Preventing late blight on tomatoes is easier than you think

Editor’s note: This article is from the archives of the MSU Crop Advisory Team Alerts. Check the label of any pesticide referenced to ensure your use is included.

Late blight is a disease that most commonly affects potatoes, but can affect tomatoes when the weather is cool, rainy and humid. The pathogen is called Phytophthora infestans and is well known to potato growers in the Northeast who suffered severe losses from this disease in 2008. Late blight was troublesome this season for tomato and potato growers in regions that had an especially wet spring followed by an unusually cool and wet summer. Late blight symptoms include blighting on all above ground parts of the tomato plant. Lesions on leaves often appear dark and oily with production of sporangia (a.k.a., seeds of the pathogen) occurring on the undersides of the leaves resulting in a whitish-purplish appearance especially when conditions are wet and humid. These sporangia can be carried long distances from diseased plants to nearby healthy plants via wind currents and storm fronts. Blackened lesions on the stems also occur and are typical of late blight disease. Late blight affects green and ripe tomato fruit. The blighting on the fruit appears as dark, greasy areas that enlarge rapidly, encompassing the entire fruit. During wet and humid conditions, white masses (sporangia and threads) of the late blight pathogen can be seen on the diseased leaves and fruit.

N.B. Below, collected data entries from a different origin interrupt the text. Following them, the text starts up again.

(* ===== verification/GatewayEdge.v ===== *)
(** * The gateway's edge

    Models the middleware of [services/gateway]: bearer authentication
    (auth.go), the admin claim (admin.go), CORS (cors.go), the security headers
    (secheaders.go), the throttle in front of authentication (preauth.go) and
    the per-tenant rate limiter (ratelimit.go) with its Redis counter
    (redis.go).  Token verification is a parameter, logs are left out. *)

From stdpp Require Import base gmap strings list pretty.
From Stdlib Require Import Ascii ZArith Lia.
From S2P Require Import Prelude GoStrings GoText GoFloat GoNet GoTime GoDate GoHttp Tenancy Crypto Blob Erasure QueryVespa.

Open Scope Z_scope.

(** ** JSON values

    [JObj] lists the entries of an object, one per key; [JRaw] is text that is
    JSON already. *)
Inductive Json :=
| JNull | JBool (b : bool) | JNum (f : float64) | JInt (n : Z) | JStr (s : string)
| JArr (l : list Json) | JObj (l : list (string * Json)) | JRaw (b : bytes).

(** ** Calls and responses *)
Inductive Body := BNone | BJson (j : Json) | BBytes (b : bytes).

Record Response := mkResp { re_Status : Z; re_Header : Values; re_Body : Body }.

Abbreviation Claims := (gmap string Json).

(** What a handler is called with: the request with its context, the claims
    the auth middleware stored there, the values of the path's wildcards, and
    the response headers set so far. *)
Record Call := mkHCall {
  c_req : HttpRequest; c_ctx : Ctx; c_claims : option Claims; c_vars : list string; c_hdr : Values
}.

Definition Handler (W : Type) : Type := Call → prog W Response.

Definition set_header (k v : string) (c : Call) : Call :=
  mkHCall (c_req c) (c_ctx c) (c_claims c) (c_vars c) (header_Set k v (c_hdr c)).

Definition PathValue (c : Call) (n : nat) : string := default "" (c_vars c !! n).

Definition writeJSON (c : Call) (status : Z) (body : Json) : Response :=
  mkResp status (header_Set "Content-Type" "application/json" (c_hdr c)) (BJson body).

Definition WriteHeader (c : Call) (status : Z) : Response := mkResp status (c_hdr c) BNone.

Definition json_error (msg : string) : Json := JObj [("error", JStr msg)].

(** ** auth.go *)

(** What [tenancy.FromClaims] sees of a claim. *)
Definition any_of (j : Json) : AnyVal := match j with JStr s => AnyString s | _ => AnyOther end.

Definition bearerToken `{!Folding} (r : HttpRequest) : option string :=
  let prefix := "Bearer " in
  let h := values_Get (rq_Header r) "Authorization" in
  if (String.length h <=? String.length prefix)%nat || negb (fold_eq (take_str (String.length prefix) h) prefix) then None
  else
    let token := TrimSpace (drop_str (String.length prefix) h) in
    if String.eqb token "" then None else Some token.

(** [Verify] of the OIDC verifier, then [Claims] of the token. *)
Class Verifier := { verify : Inp → string → result string Claims }.

Definition unauthorized (c : Call) : Response := writeJSON c 401 (json_error "unauthorized").

Definition auth_middleware `{!Folding, !Verifier} {W} (next : Handler W) : Handler W := λ c,
  match bearerToken (c_req c) with
  | None => Ret (unauthorized c)
  | Some raw =>
    Atomic _ (input (λ i, verify i raw)) (λ r,
    match r with
    | Err _ => Ret (unauthorized c)
    | Ok claims =>
      match FromClaims (any_of <$> claims) with
      | Err _ => Ret (unauthorized c)
      | Ok tc => next (mkHCall (c_req c) (WithContext (c_ctx c) tc) (Some claims) (c_vars c) (c_hdr c))
      end
    end)
  end.

(** ** admin.go: the admin claim *)
Definition adminRoleName : string := "asker-admin".
Definition adminScopeName : string := "asker:admin".

Definition obj_get (k : string) (j : Json) : option Json :=
  match j with JObj l => snd <$> find (λ e, String.eqb e.1 k) l | _ => None end.

Definition hasRole (roles : option Json) (want : string) : bool :=
  match roles with
  | Some (JArr l) => existsb (λ r, match r with JStr s => String.eqb s want | _ => false end) l
  | _ => false
  end.

Definition isAdmin (claims : option Claims) (audience : string) : bool :=
  match claims with
  | None => false
  | Some cl =>
    hasRole (ra ← cl !! "realm_access"; obj_get "roles" ra) adminRoleName
    || hasRole (rsa ← cl !! "resource_access"; client ← obj_get audience rsa; obj_get "roles" client) adminRoleName
    || match cl !! "scope" with
       | Some (JStr scope) => existsb (String.eqb adminScopeName) (Fields scope)
       | _ => false
       end
  end.

Definition requireAdmin {W} (audience : string) (next : Handler W) : Handler W := λ c,
  if isAdmin (c_claims c) audience then next c
  else Ret (writeJSON c 403 (json_error "admin role required")).

Fixpoint first_claim (cl : Claims) (keys : list string) : string :=
  match keys with
  | [] => "unknown"
  | k :: keys' =>
    match cl !! k with
    | Some (JStr v) => if String.eqb (TrimSpace v) "" then first_claim cl keys' else TrimSpace v
    | _ => first_claim cl keys'
    end
  end.

Definition adminSubject (claims : option Claims) : string :=
  match claims with None => "unknown" | Some cl => first_claim cl ["sub"; "email"] end.

(** ** cors.go *)
Definition newCORSPolicy (csv : string) : gset string :=
  list_to_set (TrimRightSlash <$>
    List.filter (λ o, negb (String.eqb o "" || String.eqb o "*")) (TrimSpace <$> Split csv ",")).

Definition cors_middleware {W} (origins : gset string) (next : Handler W) : Handler W := λ c,
  let c := mkHCall (c_req c) (c_ctx c) (c_claims c) (c_vars c) (header_Add "Vary" "Origin" (c_hdr c)) in
  let origin := values_Get (rq_Header (c_req c)) "Origin" in
  let allowed := negb (String.eqb origin "") && bool_decide (origin ∈ origins) in
  let c := if allowed then set_header "Access-Control-Allow-Origin" origin c else c in
  if String.eqb (rq_Method (c_req c)) "OPTIONS"
     && negb (String.eqb (values_Get (rq_Header (c_req c)) "Access-Control-Request-Method") "")
  then
    let c := if allowed then
        set_header "Access-Control-Max-Age" "600"
          (set_header "Access-Control-Allow-Headers" "Authorization,Content-Type"
            (set_header "Access-Control-Allow-Methods" "GET,POST,PUT,DELETE,OPTIONS" c))
      else c in
    Ret (WriteHeader c 204)
  else next c.

(** ** secheaders.go *)
Definition securityHeaders : list (string * string) :=
  [("X-Content-Type-Options", "nosniff"); ("X-Frame-Options", "DENY"); ("Referrer-Policy", "no-referrer");
   ("Content-Security-Policy", "default-src 'none'; frame-ancestors 'none'; base-uri 'none'; form-action 'none'")].

Definition securityHeadersMiddleware {W} (next : Handler W) : Handler W := λ c,
  next (foldl (λ c kv, set_header kv.1 kv.2 c) c securityHeaders).

(** ** preauth.go *)

(** [Time.Sub]: saturates.  [Duration.Seconds]. *)
Definition time_Sub (t u : Z) : Z := Z.max (- 2 ^ 63) (Z.min (2 ^ 63 - 1) (t - u)).
Definition duration_Seconds (d : Z) : float64 :=
  fadd (float_of_Z (Z.quot d second)) (fdiv (float_of_Z (Z.rem d second)) (float_of_Z second)).

(** The built-in [min] on floats. *)
Definition fmin (x y : float64) : float64 :=
  if is_nan x || is_nan y then SpecFloat.S754_nan else if flt y x then y else x.

Record tokenBucket := mkBucket {
  tb_capacity : float64; tb_tokens : float64; tb_refillPerSec : float64; tb_last : Z
}.

Definition newTokenBucket (capacity refillPerSec : float64) (now : Z) : tokenBucket :=
  mkBucket capacity capacity refillPerSec now.

Definition bucket_allow (now : Z) (b : tokenBucket) : bool * tokenBucket :=
  let elapsed := duration_Seconds (time_Sub now (tb_last b)) in
  let b := if fgt elapsed fzero
    then mkBucket (tb_capacity b) (fmin (tb_capacity b) (fadd (tb_tokens b) (fmul elapsed (tb_refillPerSec b))))
           (tb_refillPerSec b) now
    else b in
  if fle fone (tb_tokens b)
  then (true, mkBucket (tb_capacity b) (fsub (tb_tokens b) fone) (tb_refillPerSec b) (tb_last b))
  else (false, b).

Record ipEntry := mkEntry { ie_bucket : tokenBucket; ie_seen : Z }.

Definition ipEntryTTL : Z := 10 * 60 * second.
Definition ipSweepEvery : Z := 60 * second.
Definition maxTrackedIPs : Z := 50000.

Record preAuthLimiter := mkLimiter {
  pl_perIPCap : float64; pl_perIPRefill : float64; pl_global : option tokenBucket; pl_trustProxy : bool;
  pl_ips : gmap string ipEntry; pl_lastWeep : Z
}.

Definition newPreAuthLimiter (perIPPerMinute globalPerSecond globalBurst : Z) (trustProxy : bool) (now : Z) : preAuthLimiter :=
  let on := 0 <? perIPPerMinute in
  mkLimiter
    (if on then float_of_Z perIPPerMinute else fzero)
    (if on then fdiv (float_of_Z perIPPerMinute) (float_of_Z 60) else fzero)
    (if 0 <? globalPerSecond then
       let burst := if globalBurst <=? 0 then globalPerSecond else globalBurst in
       Some (newTokenBucket (float_of_Z burst) (float_of_Z globalPerSecond) now)
     else None)
    trustProxy ∅ zeroTime.

Definition set_ips (ips : gmap string ipEntry) (lastWeep : Z) (l : preAuthLimiter) : preAuthLimiter :=
  mkLimiter (pl_perIPCap l) (pl_perIPRefill l) (pl_global l) (pl_trustProxy l) ips lastWeep.
Definition set_global (g : option tokenBucket) (l : preAuthLimiter) : preAuthLimiter :=
  mkLimiter (pl_perIPCap l) (pl_perIPRefill l) g (pl_trustProxy l) (pl_ips l) (pl_lastWeep l).

Definition sweepLocked (now : Z) (l : preAuthLimiter) : preAuthLimiter :=
  if time_Sub now (pl_lastWeep l) <? ipSweepEvery then l
  else set_ips (base.filter (λ kv, ~ ipEntryTTL < time_Sub now (ie_seen kv.2)) (pl_ips l)) now l.

(** [clk]: the readings of the clock, in order. *)
Definition allowIP (ip : string) (clk : nat → Z) (l : preAuthLimiter) : bool * preAuthLimiter :=
  let now := clk 0%nat in
  let l := sweepLocked now l in
  let tracked (b : tokenBucket) (t : nat) :=
    let '(ok, b) := bucket_allow (clk t) b in
    (ok, set_ips (<[ip := mkEntry b now]> (pl_ips l)) (pl_lastWeep l) l) in
  match pl_ips l !! ip with
  | Some e => tracked (ie_bucket e) 1%nat
  | None =>
    if maxTrackedIPs <=? Z.of_nat (size (pl_ips l)) then (true, l)
    else tracked (newTokenBucket (pl_perIPCap l) (pl_perIPRefill l) (clk 1%nat)) 2%nat
  end.

Definition allowGlobal (clk : nat → Z) (l : preAuthLimiter) : bool * preAuthLimiter :=
  match pl_global l with
  | None => (true, l)
  | Some b => let '(ok, b) := bucket_allow (clk 0%nat) b in (ok, set_global (Some b) l)
  end.

(** [lastIndexByte] and [trimSpace] of preauth.go. *)
Definition lastIndexByte (s : string) (b : ascii) : option nat := last_index b (to_bytes s).

Definition blank (a : ascii) : bool := Ascii.eqb a " " || Ascii.eqb a "009".
Fixpoint drop_blank (l : bytes) : bytes :=
  match l with [] => [] | a :: l' => if blank a then drop_blank l' else l end.
Definition trimSpace (s : string) : string := of_bytes (rev (drop_blank (rev (drop_blank (to_bytes s))))).

Definition clientIP (trustProxy : bool) (r : HttpRequest) : string :=
  let xff := values_Get (rq_Header r) "X-Forwarded-For" in
  let hop := match lastIndexByte xff "," with
    | Some i => trimSpace (drop_str (S i) xff)
    | None => trimSpace xff
    end in
  if trustProxy && negb (String.eqb xff "") && negb (String.eqb hop "") then hop
  else match SplitHostPort (rq_RemoteAddr r) with Some (host, _) => host | None => rq_RemoteAddr r end.

Definition tooMany (c : Call) : Response :=
  writeJSON (set_header "Retry-After" "1" c) 429 (json_error "too many requests").

(** Where the process keeps the limiter. *)
Class HasLimiter (W : Type) := { get_limiter : W → preAuthLimiter; set_limiter : preAuthLimiter → W → W }.

Definition on_limiter {W} `{!HasLimiter W} (f : (nat → Z) → preAuthLimiter → bool * preAuthLimiter) (i : Inp) (w : W) : bool * W :=
  let '(ok, l) := f (clock (in_env i)) (get_limiter w) in (ok, set_limiter l w).

(** What [newPreAuthLimiter] settled: whether each dimension is on, and whose
    address counts. *)
Record preAuthConfig := mkPreAuth { pa_perIP : bool; pa_global : bool; pa_trustProxy : bool }.

Definition preAuth_middleware {W} `{!HasLimiter W} (cfg : preAuthConfig) (next : Handler W) : Handler W :=
  if negb (pa_perIP cfg) && negb (pa_global cfg) then next else λ c,
  let perIP :=
    if pa_perIP cfg then
      Atomic _ (on_limiter (allowIP (clientIP (pa_trustProxy cfg) (c_req c)))) (λ ok : bool,
      if ok then next c else Ret (tooMany c))
    else next c in
  if pa_global cfg then
    Atomic _ (on_limiter allowGlobal) (λ ok : bool, if ok then perIP else Ret (tooMany c))
  else perIP.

Between cropping seasons, the fungus survives on volunteer and abandoned potatoes in cull piles. Control measures include eliminating all potato and/or tomato cull piles and destroying volunteer potato plants that grow from overwintered tubers. Infected potato plants established from diseased seed potatoes are another source of late blight. Most tomato varieties are susceptible to late blight. ‘Mountain Magic’ is a late blight resistant variety recently developed at North Carolina State University and is in low supply at present.

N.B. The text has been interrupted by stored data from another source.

(* ===== verification/GatewaySearch.v ===== *)
(** * Search at the gateway

    Models [services/gateway/search.go]: the query parameters, the REST shape
    of hits with their source links, and the candidate diagnostics.  URL
    parsing, [%q] and the JSON of the diagnostics are parameters. *)

From stdpp Require Import base gmap strings list pretty.
From Stdlib Require Import Ascii ZArith Lia.
From S2P Require Import Prelude GoStrings GoText GoEncode GoFloat GoTime GoDate GoHttp Tenancy Crypto ControlPlane Document Kafka.
From S2P Require Import QueryVespa QueryPlan QueryServer GatewayEdge.

Open Scope Z_scope.

(** [strconv.Atoi] on a 64-bit platform. *)
Definition Atoi (s : string) : option Z := ParseInt s.

(** ** Times as text *)
Definition digit_char (d : Z) : ascii := ascii_of_N (Z.to_N (48 + d)).

(** The low [n] decimal digits of [z]. *)
Fixpoint low_digits (n : nat) (z : Z) : string :=
  match n with O => "" | S n' => low_digits n' (z / 10) +:+ String (digit_char (z mod 10)) "" end.

(** [appendInt]: at least [n] digits. *)
Definition append_int (n : nat) (z : Z) : string :=
  let a := Z.abs z in
  (if z <? 0 then "-" else "") +:+ (if a <? 10 ^ Z.of_nat n then low_digits n a else pretty a).

(** [Format(time.RFC3339)] in UTC, of seconds since the epoch. *)
Definition format_RFC3339 (sec : Z) : string :=
  let '(y, m, d) := civil (sec / day_secs) in
  let s := sec mod day_secs in
  append_int 4 y +:+ "-" +:+ append_int 2 m +:+ "-" +:+ append_int 2 d +:+ "T" +:+
  append_int 2 (s / 3600) +:+ ":" +:+ append_int 2 (s / 60 mod 60) +:+ ":" +:+ append_int 2 (s mod 60) +:+ "Z".

(** [AsTime] of a timestamp carries its nanoseconds into the seconds. *)
Definition rfc3339OrEmpty (ts : option Timestamp) : string :=
  match ts with None => "" | Some t => format_RFC3339 (ts_seconds t + ts_nanos t / nsec) end.

(** [timestamppb.New] *)
Definition timestamp_New (t : Z) : Timestamp := mkTimestamp (t / nsec) (t mod nsec).

(** ** Query parameters *)
Section parse.
Context `{!Quoting}.

Fixpoint parse_types (names : list string) : result string (list DocType) :=
  match names with
  | [] => Ok []
  | name :: names' =>
    match DocType_value name with
    | None | Some DOC_TYPE_UNSPECIFIED => Err ("unknown doc type " +:+ Quote name)
    | Some t => let? l := parse_types names' in Ok (t :: l)
    end
  end.

Definition parseRFC3339Param (q : Values) (name : string) : result string (option Timestamp) :=
  let raw := values_Get q name in
  if String.eqb raw "" then Ok None
  else match time_Parse RFC3339 raw with
  | None => Err ("invalid " +:+ name +:+ " timestamp " +:+ Quote raw +:+ ": must be RFC3339")
  | Some t => Ok (Some (timestamp_New t))
  end.

Definition parseIntParam (q : Values) (name : string) : result string Z :=
  let raw := values_Get q name in
  if String.eqb raw "" then Ok 0
  else match Atoi raw with
  | Some n => if (n <? 0) || (2 ^ 31 - 1 <? n) then Err ("invalid " +:+ name +:+ " " +:+ Quote raw +:+ ": must be a non-negative integer") else Ok n
  | None => Err ("invalid " +:+ name +:+ " " +:+ Quote raw +:+ ": must be a non-negative integer")
  end.

Definition parse_mode (raw : string) : result string SearchMode :=
  if String.eqb raw "" || String.eqb raw "hybrid" then Ok HYBRID
  else if String.eqb raw "keyword" then Ok KEYWORD
  else if String.eqb raw "vector" then Ok VECTOR
  else Err ("invalid mode " +:+ Quote raw +:+ ": want hybrid, keyword or vector").

Definition parse_switch (name raw : string) : result string bool :=
  if String.eqb raw "" || String.eqb raw "0" || String.eqb raw "false" then Ok false
  else if String.eqb raw "1" || String.eqb raw "true" then Ok true
  else Err ("invalid " +:+ name +:+ " " +:+ Quote raw +:+ ": want 1 or 0").

Definition parseSearchRequest (q : Values) (maxQueryChars : Z) : result string SearchRequest :=
  let query := values_Get q "q" in
  let chars := Z.of_nat (length (runes query)) in
  if (0 <? maxQueryChars) && (maxQueryChars <? chars) then
    Err ("query too long: " +:+ pretty chars +:+ " characters exceeds the " +:+ pretty maxQueryChars +:+ " limit")
  else
    let rawTypes := values_Get q "types" in
    let? types := (if String.eqb rawTypes "" then Ok [] else parse_types (Split rawTypes ",")) in
    let? from := parseRFC3339Param q "from" in
    let? to := parseRFC3339Param q "to" in
    let? limit := parseIntParam q "limit" in
    let? offset := parseIntParam q "offset" in
    let? mode := parse_mode (values_Get q "mode") in
    let? debug := parse_switch "debug" (values_Get q "debug") in
    let? rerank := parse_switch "rerank" (values_Get q "rerank") in
    Ok (mkSearch query types from to (values_Get q "participant") limit offset mode debug rerank).
End parse.

Definition sourceDocTypes (source : string) : option (list DocType) :=
  if String.eqb source "email" then Some [EMAIL]
  else if String.eqb source "files" then Some [FILE; WIKI_PAGE; TICKET]
  else if String.eqb source "messages" then Some [CHAT_MESSAGE]
  else if String.eqb source "calendar" then Some [CALENDAR_EVENT]
  else if String.eqb source "photos" then Some [IMAGE; VIDEO; AUDIO]
  else None.

(** The scan of the cache directives: one hint per matching directive. *)
Definition directive_name (d : string) : string := TrimSpace (default "" (head (Split d "="))).

Definition bypass_hints `{!Folding} (r : HttpRequest) : nat :=
  length (List.filter (λ d, fold_eq (directive_name d) "no-cache" || fold_eq (directive_name d) "no-store")
    (concat ((λ h, Split h ",") <$> values_All (rq_Header r) "Cache-Control"))).

(** ** Source links *)

Definition sourceLinkKeys : list string :=
  ["source_url"; "web_link"; "web_view_link"; "permalink"; "html_link"; "web_url"; "url"].

Definition link_ok `{!URLs} (v : string) : bool :=
  match url_Parse v with
  | Some (scheme, host) => (String.eqb scheme "http" || String.eqb scheme "https") && negb (String.eqb host "")
  | None => false
  end.

Fixpoint first_link `{!URLs} (md : gmap string string) (keys : list string) : string :=
  match keys with
  | [] => ""
  | k :: keys' =>
    let v := TrimSpace (default "" (md !! k)) in
    if negb (String.eqb v "") && link_ok v then v else first_link md keys'
  end.

Definition sourceURLFromMetadata `{!URLs} (md : gmap string string) : string := first_link md sourceLinkKeys.

(** ** The response *)

(** A map as JSON lists its keys in order. *)
Definition json_of_map {A} (f : A → Json) (m : gmap string A) : Json :=
  JObj ((λ kv, (kv.1, f kv.2)) <$> sort_by (λ a b : string * A, str_leb a.1 b.1) (map_to_list m)).

Record candidateDebugJSON := mkCandidateDebug {
  dj_Scope : string; dj_DocIDs : list string; dj_Count : Z; dj_Depth : Z; dj_Complete : bool
}.

Class CandidateJson := { candidate_json : string → option candidateDebugJSON }.

(** The ids, none empty, over 1024 bytes or seen before. *)
Fixpoint ids_ok (seen ids : list string) : bool :=
  match ids with
  | [] => true
  | id :: ids' =>
    if String.eqb id "" || (1024 <? slen id) || bool_decide (id ∈ seen) then false else ids_ok (id :: seen) ids'
  end.

Definition candidateDebug `{!CandidateJson} (headers : Values) : option candidateDebugJSON :=
  match values_All headers "x-asker-candidates-bin" with
  | [raw] =>
    if 4096 <? slen raw then None
    else match candidate_json raw with
    | None => None
    | Some v =>
      let n := Z.of_nat (length (dj_DocIDs v)) in
      if negb (String.eqb (dj_Scope v) "pre_rerank_head" || String.eqb (dj_Scope v) "retrieval_candidates")
         || (dj_Count v <? 0) || (dj_Depth v <? 0) || (dj_Count v <? dj_Depth v)
         || (dj_Depth v <? n) || (dj_Complete v && negb (n =? dj_Depth v))
      then None
      else if ids_ok [] (dj_DocIDs v) then Some v else None
    end
  | _ => None
  end.

Section rest.
Context `{!URLs}.

Definition searchHitJSON (h : Hit) : Json :=
  JObj ([("doc_id", JStr (hit_DocId h)); ("connector_id", JStr (hit_ConnectorId h));
    ("type", JStr (docType_String (hit_Type h))); ("title", JStr (hit_Title h)); ("snippet", JStr (hit_Snippet h));
    ("score", JNum (hit_Score h)); ("created", JStr (rfc3339OrEmpty (hit_Created h)));
    ("modified", JStr (rfc3339OrEmpty (hit_Modified h))); ("metadata", json_of_map JStr (hit_Metadata h));
    ("source_url", JStr (sourceURLFromMetadata (hit_Metadata h)));
    ("start_ms", JInt (hit_StartMs h)); ("end_ms", JInt (hit_EndMs h)); ("modality", JStr (hit_Modality h));
    ("thumbnail_key", JStr (hit_ThumbnailKey h)); ("explanation", JStr (hit_Explanation h))]
    ++ (if bool_decide (hit_Features h = ∅) then [] else [("features", json_of_map JNum (hit_Features h))])).

Definition candidate_debug_json (v : candidateDebugJSON) : Json :=
  JObj [("scope", JStr (dj_Scope v)); ("doc_ids", JArr (JStr <$> dj_DocIDs v)); ("count", JInt (dj_Count v));
    ("depth", JInt (dj_Depth v)); ("complete", JBool (dj_Complete v))].

Definition restSearchResponse (resp : SearchResponse) (rerankRequested rerankApplied : bool)
    (debug : option candidateDebugJSON) : Json :=
  JObj ([("hits", JArr (searchHitJSON <$> rs_Hits resp)); ("total", JInt (rs_Total resp));
    ("degraded", JStr (rs_Degraded resp)); ("took_ms", JInt (rs_TookMs resp)); ("cached", JBool (rs_Cached resp));
    ("rerank_requested", JBool rerankRequested); ("rerank_applied", JBool rerankApplied)]
    ++ match debug with Some v => [("candidate_debug", candidate_debug_json v)] | None => [] end).

Definition writeSearchResponse `{!CandidateJson} (c : Call) (req : SearchRequest) (resp : SearchResponse)
    (headers : Values) : Response :=
  let applied := existsb (String.eqb "true") (values_All headers "x-asker-rerank-applied") in
  let debug := if sr_Debug req then candidateDebug headers else None in
  writeJSON (set_header "Cache-Control" "private, no-store" c) 200 (restSearchResponse resp (sr_Rerank req) applied debug).
End rest.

There are several highly effective fungicide sprays that can be used to protect tomato plants from late blight. Homeowners and organic growers had limited tools available and were not always able to hold the disease once it started. Conventional growers who use fungicides as part of their overall IPM program fared better as many of the fungicides used for Alternaria, Septoria, and Anthracnose (i.e., Bravo, Quadris, Pristine, Tanos, and Manzate) also provided some protection against late blight, especially early in the season. As the late blight disease increased in growing regions, and the weather continued to be cool and rainy, the addition of late blight specific fungicides to the spray program were helpful in controlling the disease, yet were not always 100 percent effective.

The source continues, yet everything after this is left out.